– Voor de behandeling van postmenopauzale symptomen mag alleen met HRT worden begonnen bij symptomen die de kwaliteit van leven nadelig beïnvloeden. In alle gevallen moet ten minste jaarlijks een zorgvuldige afweging van de risico’s en de voordelen worden gemaakt en mag HRT alleen worden voortgezet zolang het voordeel opweegt tegen het risico.
– Het bewijsmateriaal betreffende de risico’s van HRT bij de behandeling van de vervroegde menopauze is beperkt. Door het lage absolute risico bij jongere vrouwen kan de balans tussen baten en risico’s voor deze vrouwen echter gunstiger uitvallen dan bij oudere vrouwen.
Medisch onderzoek/follow-up
Voordat met HRT wordt begonnen of hervat, moet een volledige persoonlijke en familiaire medische anamnese worden afgenomen. Aan de hand hiervan en van de contra-indicaties en waarschuwingen voor het gebruik moet het lichamelijk onderzoek (inclusief het bekken- en borstonderzoek) worden uitgevoerd. Tijdens de behandeling worden periodieke controles aanbevolen met een frequentie en een aard die op de individuele vrouw zijn afgestemd. Vrouwen moeten worden geadviseerd welke veranderingen in hun borsten aan hun arts of verpleegkundige moeten worden gemeld (zie “Borstkanker” hieronder). Onderzoeken, met inbegrip van mammografie, moeten worden uitgevoerd in overeenstemming met de thans aanvaarde screeningpraktijken, aangepast aan de klinische behoeften van de individuele vrouw.

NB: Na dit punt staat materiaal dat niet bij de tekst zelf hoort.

(** C11: When a nameserver is on the blacklist for a protocol, or its latency budget is used up,
    no call over the protocol that has not passed that check goes to the network any more,
    whatever other calls are made of it, before and after, and in whatever order their pieces
    run.  When the fast fail blocks a protocol the same holds if no call over it that is past the
    check still has its result to report. *)
Theorem blocked_final w w' g v :
  verdict g (st w) v →
  (g = FastFailSkip → ∀ j q ph, calls w !! j = Some (q, ph) → resolveUseVC (qopts q) = v → may_report q ph = false) →
  rtc moves w w' →
  verdict g (st w') v ∧
  ∀ j q ph', calls w' !! j = Some (q, ph') → resolveUseVC (qopts q) = v →
    (∀ ph, calls w !! j = Some (q, ph) → before g ph = true) → sent ph' = false ∧ on_network ph' = false.
Proof.
  intros Hv Hff Hrun.
  enough (Hinv : verdict g (st w') v ∧
    (g = FastFailSkip → ∀ j q ph, calls w' !! j = Some (q, ph) → resolveUseVC (qopts q) = v → may_report q ph = false) ∧
    ∀ j q ph', calls w' !! j = Some (q, ph') → resolveUseVC (qopts q) = v →
      (∀ ph, calls w !! j = Some (q, ph) → before g ph = true) → before g ph' || stopped ph' = true).
  { destruct Hinv as (H1 & _ & H2). split; [done|]. intros j q ph' Hj Hq Hb. by eapply before_quiet, H2. }
  pattern w'. refine (rtc_ind_r _ w _ _ w' Hrun); clear w' Hrun.
  { split_and!; [done..|]. intros j q ph' Hj Hq Hb. by rewrite (Hb _ Hj). }
  intros w1 w2 _ Hm (IHv & IHff & IH).
  apply calls_after in Hm as [(q & -> & _ & Hcs)|(j & q & ph & c & ph' & Hj & Ha & Hcs)].
  - split; [done|]. rewrite Hcs. split.
    + intros Eg j q' ph' [Hj|[-> [= -> ->]]]%elem_of_snoc_lookup; [by eapply IHff|].
      intros. unfold may_report. by rewrite andb_false_r.
    + intros j q' ph' [Hj|[-> [= -> ->]]]%elem_of_snoc_lookup; [by apply IH|done].
  - destruct (advance_verdict _ _ _ _ _ _ _ _ _ _ Ha IHv) as (Hv2 & Hb2 & Hf2); [by intros Eg; eapply IHff|].
    split; [done|]. rewrite Hcs. split.
    + intros Eg k q' ph2 [(<- & [= <- <-] & _)|[_ Hk]]%list_lookup_insert_Some; [by apply Hf2|by eapply IHff].
    + intros k q' ph2 [(<- & [= <- <-] & _)|[_ Hk]]%list_lookup_insert_Some Hq Hb; [|by eapply IH].
      apply Hb2; [done|]. by eapply IH.
Qed.
(** ** A query that was answered is not repeated *)

(** The keys of the calls made, and the cache has room for all of them. *)
Definition known w : gset string := list_to_set ((λ c, key_of c.1) <$> calls w).
Definition roomy w : Prop := max_entries <= 0 ∨ Z.of_nat (size (known w)) <= max_entries.

(** The query is answered, or has failed for another reason than the end of its context. *)
Definition settled q : Prop :=
  is_Some (reply (at_moment q)) ∨ reply_err (at_moment q) = None ∨ ctx_ok (at_moment q) = true.

(** The query in flight a call has registered. *)
Definition leads (ph : phase (Packet:=Packet)) : option nat :=
  match ph with Acquiring i | Observing i _ | Finishing i _ => Some i | _ => None end.

(** A call whose result has been remembered. *)
Definition remembered (ph : phase (Packet:=Packet)) : bool :=
  match ph with Finishing _ (Asked _ _) | Leaving _ (Asked _ _) | Over (Asked _ _) => true | _ => false end.

Definition open w i : Prop := ∃ fl, flight w !! i = Some fl ∧ QueryCache.done fl = false.

Record good w : Prop := {
  good_keys : dom (data (st w)) ⊆ known w;
  good_table key i : table (st w) !! key = Some i → open w i;
  good_inj k k' i : table (st w) !! k = Some i → table (st w) !! k' = Some i → k = k';
  good_lead j q ph i : calls w !! j = Some (q, ph) → leads ph = Some i → table (st w) !! key_of q = Some i;
  good_one j j' q q' ph ph' i : calls w !! j = Some (q, ph) → calls w !! j' = Some (q', ph') →
    leads ph = Some i → leads ph' = Some i → j = j';
  good_leave j q i e : calls w !! j = Some (q, Leaving i e) →
    ∃ fl, flight w !! i = Some fl ∧ QueryCache.done fl = true;
  good_asked j q ph : calls w !! j = Some (q, ph) → remembered ph = true → settled q → key_of q ∈ dom (data (st w))
}.

Lemma known_lookup w j q ph : calls w !! j = Some (q, ph) → key_of q ∈ known w.
Proof.
  intros Hj. apply elem_of_list_to_set, list_elem_of_fmap. exists (q, ph). split; [done|]. by eapply list_elem_of_lookup_2.
Qed.

Lemma known_moves w w' : moves w w' → known w ⊆ known w'.
Proof.
  intros [(q & _ & _ & Hcs)|(j & q & ph & c & ph' & Hj & _ & Hcs)]%calls_after; unfold known; rewrite Hcs.
  - rewrite fmap_app, list_to_set_app_L. apply union_subseteq_l.
  - rewrite list_fmap_insert. rewrite list_insert_id; [done|]. by rewrite list_lookup_fmap, Hj.
Qed.

Lemma roomy_before w w' : moves w w' → roomy w' → roomy w.
Proof.
  intros Hm%known_moves [Hr|Hr]; [by left|right].
  pose proof (subseteq_size _ _ Hm). lia.
Qed.

(** What [remember] does to a cache that has room. *)
Lemma remember_room w j q ph s r :
  roomy w → calls w !! j = Some (q, ph) → dom (data s) ⊆ known w →
  ∃ s', remember max_entries s (key_of q) r = Some s' ∧ data s' = <[key_of q := r]> (data s) ∧ table s' = table s.
Proof.
  intros Hr Hj Hd. unfold remember, QueryCache.set.
  assert ((0 <? max_entries) && (max_entries <? Z.of_nat (size (<[key_of q := r]> (data s)))) = false) as ->; [|by eexists].
  apply andb_false_iff. destruct Hr as [Hr|Hr]; [left; by apply Z.ltb_ge|right; apply Z.ltb_ge].
  rewrite <- (size_dom (D:=gset string)), dom_insert_L.
  enough (size ({[key_of q]} ∪ dom (data s)) <= size (known w))%nat by lia.
  apply subseteq_size, union_subseteq. split; [|done]. apply singleton_subseteq_l. by eapply known_lookup.
Qed.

In geval van vaginale infecties dienen deze behandeld te worden voordat met de behandeling met Ovestin Crème wordt begonnen.
Gezondheden die toezicht behoeven
– Indien een van de volgende aandoeningen aanwezig is, zich eerder heeft voorgedaan en/of verergerd is tijdens de zwangerschap of eerdere hormoonbehandeling, moet de patiënte nauwlettend in de gaten worden gehouden. Er moet rekening mee worden gehouden dat deze aandoeningen kunnen terugkomen of verergeren tijdens de behandeling met Ovestin Crème, in het bijzonder:
– Leiomyomen (baarmoedermibromen) of endometriose
– Een voorgeschiedenis van, of risicofactoren voor, trombo-embolische aandoeningen (zie hieronder)

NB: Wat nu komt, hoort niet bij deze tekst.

Lemma walk_within_max_cost (E : Env) (pc : Z) (fuel : nat) (st f : L.Locals) :
  walk E pc false fuel st = Some f ->
  ESR.Test (L.end_segment_reason f) PathTooLong = false ->
  0 < max_cost (L.Y f) ->
  pc + L.segment_entry_cost f + L.segment_cost f <= max_cost (L.Y f).
Proof.
  revert st. induction fuel as [|fuel IH]; intros st Hw; [discriminate|].
  simpl in Hw. destruct (loop_tail E pc st) as [s|s] eqn:Htail.
  - injection Hw as <-. apply (loop_tail_within_max_cost E pc st s Htail).
  - destruct (loop_head_uncached E s) as (s' & Hs' & _). rewrite Hs' in Hw.
    apply (IH s' Hw).
Qed.

(** X7: with a positive [max_cost], a node that [PfCalcCost] accepts after
    walking its segment has parent cost, entry cost and segment cost within
    [max_cost] together; only the extra cost can take it above. *)
Theorem accepted_walk_within_max_cost
    (E : Env) (fuel : nat) (Y : Yapf) (n : Node) (tf : TrackFollower) (st : L.Locals) :
  Seg.cost (segment n) < 0 ->
  0 < max_cost Y ->
  PfCalcCost E fuel Y n tf = Some (true, st) ->
  parent_cost_of n + L.segment_entry_cost st + L.segment_cost st <= max_cost Y
  /\ cost (L.n st) - L.extra_cost st <= max_cost Y.
Proof.
  intros Hc Hmax Hrun.
  destruct (PfCalcCost_finish E fuel Y n tf true st Hrun) as (s & Hfin & Hw).
  pose proof (finish_accepts_sum E _ _ s st Hfin) as Hsum.
  destruct (finish_keeps E (parent_cost_of n) (0 <=? Seg.cost (segment n)) s)
    as (Hk1 & Hk2 & Hk3 & Hk4).
  rewrite Hfin in Hk1, Hk2, Hk3, Hk4. simpl in Hk1, Hk2, Hk3, Hk4.
  destruct (PfCalcCost_enter_uncached E Y n tf Hc) as (s0 & Hs0 & _).
  rewrite Hs0 in Hw.
  assert (Hic : (0 <=? Seg.cost (segment n)) = false) by (apply Z.leb_gt; exact Hc).
  rewrite Hic in Hw, Hfin.
  assert (Hptl : ESR.Test (L.end_segment_reason s) PathTooLong = false).
  { destruct (ESR.Test (L.end_segment_reason s) PathTooLong) eqn:Hp; [|reflexivity].
    rewrite (finish_PathTooLong E _ _ s Hp) in Hfin. discriminate. }
  destruct (PfCalcCost_enter_uncached E Y n tf Hc) as (s0' & Hs0' & _ & Hy0 & _).
  assert (s0' = s0) by congruence. subst s0'.
  destruct (walk_frame E _ _ fuel s0 s Hw) as (_ & (_ & Hm & _) & _).
  rewrite Hy0 in Hm.
  pose proof (walk_within_max_cost E _ fuel s0 s Hw Hptl) as Hb.
  rewrite Hm in Hb. specialize (Hb Hmax). lia.
Qed.
(** * RLM: wire protocol, request router and orchestration loop

    A shallow embedding of [rlm/core/comms_utils.py], [rlm/core/lm_handler.py],
    [rlm/core/types.py] and [rlm/core/rlm.py], and the properties that the
    specification states about them.

    Python values that travel through the protocol are modelled by [pyval];
    exceptions by the [Raise] branch of [outcome]; mutation of shared objects
    by an explicit heap; sockets by scripted streams of receive events. *)

From stdpp Require Import base option list strings pretty gmap.
From Stdlib Require Import ZArith QArith Lia.
From Stdlib Require Import Strings.Ascii Strings.Byte.

Set Warnings "-register-all".
Open Scope string_scope.
Open Scope Z_scope.

(** ** Python values *)

(** The values that [json.loads] can produce, and that [json.dumps] accepts.
    A [dict] keeps its insertion order, so it is an association list whose
    keys are pairwise distinct; [None] is [PNone]. *)
Inductive pyval : Type :=
  | PNone
  | PBool (b : bool)
  | PInt (n : Z)
  | PStr (s : string)
  | PList (l : list pyval)
  | PDict (d : list (string * pyval)).

Abbreviation pydict := (list (string * pyval)).

(** [d.get(k)]: the value bound to [k], if any. *)
Fixpoint dict_lookup (k : string) (d : pydict) : option pyval :=
  match d with
  | [] => None
  | (k', v) :: d' => if decide (k = k') then Some v else dict_lookup k d'
  end.

(** [d.get(k, dflt)]. *)
Definition dict_get (k : string) (dflt : pyval) (d : pydict) : pyval :=
  default dflt (dict_lookup k d).

(** [d[k] = v]: replaces the binding in place, or appends a new one. *)
Fixpoint dict_set (k : string) (v : pyval) (d : pydict) : pydict :=
  match d with
  | [] => [(k, v)]
  | (k', v') :: d' =>
      if decide (k = k') then (k, v) :: d' else (k', v') :: dict_set k v d'
  end.

Definition dict_keys (d : pydict) : list string := d.*1.

(** Python truthiness, as used by [if x:], [not x] and [x or y]. *)
Definition truthy (v : pyval) : bool :=
  match v with
  | PNone => false
  | PBool b => b
  | PInt n => negb (n =? 0)%Z
  | PStr s => negb (String.eqb s "")
  | PList l => match l with [] => false | _ => true end
  | PDict d => match d with [] => false | _ => true end
  end.

(** [isinstance(v, dict)]. *)
Definition is_dict (v : pyval) : bool :=
  match v with PDict _ => true | _ => false end.

(** [x is None]. *)
Definition is_none (v : pyval) : bool :=
  match v with PNone => true | _ => false end.

(** ** Exceptions *)

(** An exception carries its class and its message; [str(e)] is the message. *)
Record exn : Type := Exn { exn_class : string; exn_msg : string }.

Definition str_exn (e : exn) : string := exn_msg e.

(** What a call produces: a value, or a raised exception. *)
Inductive outcome (A : Type) : Type :=
  | Ok (a : A)
  | Raise (e : exn).
Arguments Ok {A} a.
Arguments Raise {A} e.

(** Computations over a mutable state [S] that may raise.  The state
    survives an exception, as it does in Python. *)
Definition M (S A : Type) : Type := S -> outcome A * S.

#[global] Instance M_ret {S} : MRet (M S) := fun A a s => (Ok a, s).

#[global] Instance M_bind {S} : MBind (M S) := fun A B f m s =>
  match m s with
  | (Ok a, s') => f a s'
  | (Raise e, s') => (Raise e, s')
  end.

Definition raise {S A} (e : exn) : M S A := fun s => (Raise e, s).

Definition lift {S A} (r : outcome A) : M S A := fun s => (r, s).

(** [try: body except Exception as e: handler(e)]. *)
Definition try_except {S A} (body : M S A) (handler : exn -> M S A) : M S A :=
  fun s =>
    match body s with
    | (Raise e, s') => handler e s'
    | r => r
    end.

(** Run a computation on one component of a pair of states. *)
Definition on_fst {S T A} (m : M S A) : M (S * T) A := fun st =>
  let '(r, s') := m st.1 in (r, (s', st.2)).

Definition on_snd {S T A} (m : M T A) : M (S * T) A := fun st =>
  let '(r, t') := m st.2 in (r, (st.1, t')).

(** ** Message dataclasses ([comms_utils.py]) *)

Module LMRequest.

(** [prompt] is a string or a structured list of turns; the dataclass does
    not check its field types, so both fields hold arbitrary values and an
    absent [model] is [PNone]. *)
Record t : Type := Build { prompt : pyval; model : pyval }.

Definition to_dict (self : t) : pydict :=
  let d := [("prompt", prompt self)] in
  if negb (is_none (model self)) then dict_set "model" (model self) d else d.

Definition from_dict (data : pydict) : t :=
  {| prompt := dict_get "prompt" (PStr "") data;
     model := dict_get "model" PNone data |}.

End LMRequest.

Module LMResponse.

Record t : Type := Build { content : pyval; error : pyval }.

Definition success (self : t) : bool := is_none (error self).

Definition to_dict (self : t) : pydict :=
  if negb (is_none (error self)) then [("error", error self)]
  else [("content", if truthy (content self) then content self else PStr "")].

Definition from_dict (data : pydict) : t :=
  {| content := dict_get "content" PNone data;
     error := dict_get "error" PNone data |}.

Definition success_response (content : string) : t :=
  {| content := PStr content; error := PNone |}.

Definition error_response (error : string) : t :=
  {| content := PNone; error := PStr error |}.

End LMResponse.

(** ** Sockets and framing ([comms_utils.py]) *)

(** What the peer and the network do to a blocking [recv]: deliver a segment
    of bytes, or make the call raise (time-out, reset).  When the events are
    used up the peer has closed the connection and [recv] returns [b""]. *)
Inductive recv_event : Type :=
  | Segment (bs : list byte)
  | Fault (e : exn).

Record socket : Type := Socket {
  incoming : list recv_event;
  outgoing : list byte;
  send_fault : option exn
}.

(** [sock.recv(n)] for [n > 0]: at most [n] bytes of the first segment. *)
Fixpoint recv_events (n : nat) (evs : list recv_event)
  : outcome (list byte) * list recv_event :=
  match evs with
  | [] => (Ok [], [])
  | Fault e :: rest => (Raise e, rest)
  | Segment [] :: rest => recv_events n rest
  | Segment bs :: rest =>
      (Ok (take n bs),
       match drop n bs with [] => rest | tl => Segment tl :: rest end)
  end.

Definition recv (n : nat) : M socket (list byte) := fun s =>
  let '(r, evs) := recv_events n (incoming s) in
  (r, {| incoming := evs; outgoing := outgoing s; send_fault := send_fault s |}).

(** [sock.sendall(bs)]. *)
Definition sendall (bs : list byte) : M socket unit := fun s =>
  match send_fault s with
  | Some e => (Raise e, s)
  | None =>
      (Ok tt, {| incoming := incoming s; outgoing := outgoing s ++ bs;
                 send_fault := None |})
  end.

Definition byte_of_Z (n : Z) : byte :=
  default x00 (Byte.of_N (Z.to_N (n mod 256))).

Definition Z_of_byte (b : byte) : Z := Z.of_N (Byte.to_N b).

Definition struct_error (msg : string) : exn := Exn "struct.error" msg.

(** [struct.pack(">I", n)]. *)
Definition pack_u32 (n : Z) : outcome (list byte) :=
  if (0 <=? n) && (n <? 2 ^ 32) then
    Ok [byte_of_Z (n ≫ 24); byte_of_Z (n ≫ 16); byte_of_Z (n ≫ 8); byte_of_Z n]
  else Raise (struct_error "'I' format requires 0 <= number <= 4294967295").

(** [struct.unpack(">I", bs)[0]]. *)
Definition unpack_u32 (bs : list byte) : outcome Z :=
  match bs with
  | [a; b; c; d] =>
      Ok (Z_of_byte a ≪ 24 + Z_of_byte b ≪ 16 + Z_of_byte c ≪ 8 + Z_of_byte d)
  | _ => Raise (struct_error "unpack requires a buffer of 4 bytes")
  end.

(** The [json] module: [json.dumps(v).encode("utf-8")] and
    [json.loads(bs.decode("utf-8"))], the latter raising on bytes that are
    not a JSON text. *)
Class JsonCodec : Type := {
  json_dumps : pyval -> list byte;
  json_loads : list byte -> outcome pyval
}.

Definition ConnectionError (msg : string) : exn := Exn "ConnectionError" msg.

Section Framing.
Context `{JsonCodec}.

Definition socket_send (data : pyval) : M socket unit :=
  let payload := json_dumps data in
  header ← lift (pack_u32 (Z.of_nat (length payload)));
  sendall (header ++ payload).

(** The [while len(payload) < length] loop.  Every turn either raises or
    adds at least one byte, so [length] turns are enough; [fuel] counts
    them. *)
Fixpoint recv_payload (fuel length : nat) (payload : list byte)
  : M socket (list byte) :=
  if (List.length payload <? length)%nat then
    match fuel with
    | O => mret payload
    | S fuel' =>
        chunk ← recv (length - List.length payload);
        match chunk with
        | [] => raise (ConnectionError "Connection closed before message complete")
        | _ => recv_payload fuel' length (payload ++ chunk)
        end
    end
  else mret payload.

Definition socket_recv : M socket pyval :=
  raw_len ← recv 4;
  match raw_len with
  | [] => mret (PDict [])
  | _ =>
      length ← lift (unpack_u32 raw_len);
      payload ← recv_payload (Z.to_nat length) (Z.to_nat length) [];
      lift (json_loads payload)
  end.

End Framing.

(** ** Typed request helpers ([comms_utils.py]) *)

(** The network as a client sees it: [socket.socket()], [settimeout] and
    [connect] either raise (refused, timed out) or give a connected socket
    whose later receive events may still time out. *)
Class Network : Type := {
  connect : string * Z -> Z -> outcome socket
}.

(** [type(v).__name__]. *)
Definition type_name (v : pyval) : string :=
  match v with
  | PNone => "NoneType"
  | PBool _ => "bool"
  | PInt _ => "int"
  | PStr _ => "str"
  | PList _ => "list"
  | PDict _ => "dict"
  end.

(** [LMResponse.from_dict(v)] on a value whose type is not known to be a
    [dict]: [v.get] raises on anything else. *)
Definition response_from_value (v : pyval) : outcome LMResponse.t :=
  match v with
  | PDict d => Ok (LMResponse.from_dict d)
  | _ => Raise (Exn "AttributeError"
                  ("'" ++ type_name v ++ "' object has no attribute 'get'"))
  end.

Definition default_timeout : Z := 300.

Section Requests.
Context `{JsonCodec} `{Network}.

(** The [with] block closes the socket on every path, so only the result
    of the exchange is kept. *)
Definition socket_request (address : string * Z) (data : pyval)
    (timeout : option Z) : outcome pyval :=
  match connect address (default default_timeout timeout) with
  | Raise e => Raise e
  | Ok sock => ((socket_send data ≫= λ _, socket_recv) sock).1
  end.

Definition send_lm_request (address : string * Z) (request : LMRequest.t)
    (timeout : option Z) : LMResponse.t :=
  match socket_request address (PDict (LMRequest.to_dict request)) timeout with
  | Ok response_data =>
      match response_from_value response_data with
      | Ok response => response
      | Raise e => LMResponse.error_response ("Request failed: " ++ str_exn e)
      end
  | Raise e => LMResponse.error_response ("Request failed: " ++ str_exn e)
  end.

– Risicofactoren voor oestrogeenafhankelijke tumoren, bijv.b.v. 1e graad erfelijkheid voor borstkanker
– Hypertensie
– Leveraandoeningen (b.v. leveradenoom)
– Diabetes mellitus met of zonder vasculaire betrokkenheid
– Cholelithiasis
– Migraine of (ernstige) hoofdpijn
– Systemische lupus erythematosus.
– Een voorgeschiedenis van endometriumhyperplasie (zie hieronder)
– Epilepsie
– Astma
– Otosclerose
Redenen voor onmiddellijk staken van de therapie:
De therapie moet worden gestaakt als een contra-indicatie wordt ontdekt en in de volgende situaties:
– Geelzucht of verslechtering van de leverfunctie
– Significante verhoging van de bloeddruk
– Nieuw begin van migraineachtige hoofdpijn
– Zwangerschap
Endometriumhyperplasie
– Bij vrouwen met een intacte baarmoeder is het risico op endometriumhyperplasie en -carcinoom verhoogd wanneer systemische oestrogenen gedurende langere tijd alleen worden toegediend.

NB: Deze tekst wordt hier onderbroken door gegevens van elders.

Lemma get_set_well_formed (key key' : K) (v : V) (m : t K V) :
  well_formed m →
  get (set key (inl v) m) key'
  = if decide (key' = key) then Some (set_add v (default [] (get m key)))
    else get m key'.
Proof.
  intros [Hsets Hinj]. unfold get, set, deref.
  destruct (entries m !! key) as [r|] eqn:Hkey; cbn.
  - rewrite (insert_id _ _ _ Hkey). case_decide as Hk.
    + subst key'. rewrite Hkey. cbn. by rewrite lookup_insert_eq.
    + destruct (entries m !! key') as [r'|] eqn:Hkey'; [|done]. cbn.
      rewrite lookup_insert_ne; [done|]. intros ->. apply Hk. eauto.
  - case_decide as Hk.
    + subst key'. rewrite lookup_insert_eq. cbn. by rewrite lookup_insert_eq.
    + rewrite lookup_insert_ne by done.
      destruct (entries m !! key') as [r'|] eqn:Hkey'; [|done]. cbn.
      destruct (Hsets _ _ Hkey') as [Hlt _]. rewrite lookup_insert_ne by lia. done.
Qed.

Lemma get_deleteValue_well_formed (key key' : K) (v : V) (m : t K V) :
  well_formed m →
  get (snd (deleteValue key (Some v) m)) key'
  = if decide (key' = key) then
      match get m key with
      | Some values =>
          if decide (set_delete v values = []) then None else Some (set_delete v values)
      | None => None
      end
    else get m key'.
Proof.
  intros [Hsets Hinj]. unfold get, deleteValue, deref.
  destruct (entries m !! key) as [r|] eqn:Hkey; cbn [fmap option_fmap option_map snd].
  - destruct (decide (set_delete v (default [] (sets m !! r)) = [])) as [Hnil|Hnil].
    + rewrite (decide_True (P := length _ = 0%nat)) by (by rewrite Hnil).
      cbn [snd entries sets]. case_decide as Hk.
      * subst key'. by rewrite lookup_delete_eq.
      * rewrite lookup_delete_ne by done.
        destruct (entries m !! key') as [r'|] eqn:Hkey'; [|done]. cbn.
        rewrite lookup_insert_ne; [done|]. intros ->. apply Hk. eauto.
    + rewrite (decide_False (P := length _ = 0%nat))
        by (by intros Hlen%nil_length_inv).
      cbn [snd entries sets]. case_decide as Hk.
      * subst key'. rewrite Hkey. cbn. by rewrite lookup_insert_eq.
      * destruct (entries m !! key') as [r'|] eqn:Hkey'; [|done]. cbn.
        rewrite lookup_insert_ne; [done|]. intros ->. apply Hk. eauto.
  - case_decide as Hk; [by subst; rewrite Hkey|done].
Qed.

(** X1. In a map built by single-value [set] and [deleteValue] calls,
    [set(key, value)] changes the lookup of [key] only: its set gets the
    value appended, unless the set holds it already (a missing key starts
    from the empty set), and every other key keeps its set. *)
Theorem set_then_get (ops : list (op K V)) (key key' : K) (v : V) :
  Forall single_valued ops →
  let m := run ops in
  get (set key (inl v) m) key'
  = if decide (key' = key) then Some (set_add v (default [] (get m key)))
    else get m key'.
Proof.
  intros Hops m. apply get_set_well_formed, well_formed_run_from; [done|].
  apply well_formed_empty.
Qed.

(** X2. In a map built by single-value [set] and [deleteValue] calls,
    [deleteValue(key, value)] returns whether the value was in the set of
    the key, and changes the lookup of [key] only: the value is gone from
    its set, the key is gone when its set becomes empty, and every other
    key keeps its set. *)
Theorem deleteValue_then_get (ops : list (op K V)) (key key' : K) (v : V) :
  Forall single_valued ops →
  let m := run ops in
  fst (deleteValue key (Some v) m) = memberb m key v ∧
  get (snd (deleteValue key (Some v) m)) key'
  = if decide (key' = key) then
      match get m key with
      | Some values =>
          if decide (set_delete v values = []) then None else Some (set_delete v values)
      | None => None
      end
    else get m key'.
Proof.
  intros Hops m. split.
  - unfold deleteValue, memberb, get.
    destruct (entries m !! key) as [r|]; [|done]. cbn. by case_decide.
  - apply get_deleteValue_well_formed, well_formed_run_from; [done|].
    apply well_formed_empty.
Qed.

– Voor Ovestin vaginale crème en pessaria blijft de systemische blootstelling van estriol dicht bij het normale postmenopauzale bereik bij een tweemaal wekelijkse toediening, het wordt niet aanbevolen om een progestageen toe te voegen.
– De endometriale veiligheid van langdurig (meer dan een jaar) of herhaald gebruik van lokale vaginaal toegediende oestrogenen is onzeker. Daarom moet de behandeling bij herhaling ten minste jaarlijks worden geëvalueerd.
– Niet-onderdrukte oestrogeenstimulatie kan leiden tot premaligne transformatie in de resthaarden van endometriose. Daarom is voorzichtigheid geboden bij het gebruik van dit middel bij vrouwen die een hysterectomie vanwege endometriose hebben ondergaan, vooral als bekend is dat zij residuele endometriose hebben.
– Als op enig moment tijdens de therapie bloedingen of spotting optreden, moet de reden daarvan worden onderzocht, wat een endometriale biopsie kan omvatten om endometriale maligniteit uit te sluiten.
– Ter voorkoming van endometriale stimulatie mag de dagelijkse dosis niet hoger zijn dan 1 toepassing (0,5 mg estriol) en mag deze maximale dosis niet langer dan enkele weken (maximaal 4 weken) worden gebruikt. Eén epidemiologische studie heeft aangetoond dat langdurige behandeling met lage doses oraal oestriol, maar niet met vaginaal oestriol, het risico op endometriumkanker kan verhogen. Dit risico nam toe met de duur van de behandeling en verdween binnen een jaar na beëindiging van de behandeling. Het verhoogde risico betrof vooral minder invasieve en sterk gedifferentieerde tumoren.
De volgende risico’s zijn in verband gebracht met systemische HRT en gelden in mindere mate voor Ovestin vaginale crème en pessaria waarvan de systemische blootstelling aan oestriol binnen het normale postmenopauzale bereik blijft bij een tweemaal wekelijkse toediening. Zij moeten echter worden overwogen bij langdurig of herhaald gebruik van dit product.
Borstkanker
Epidemiologisch bewijs uit een grote meta-analyse suggereert geen verhoging van het risico op borstkanker bij vrouwen zonder voorgeschiedenis van borstkanker die lage doses vaginaal toegediende oestrogenen gebruiken. Het is onbekend of lage dosis vaginaal toegepaste oestrogenen een recidief van borstkanker stimuleren.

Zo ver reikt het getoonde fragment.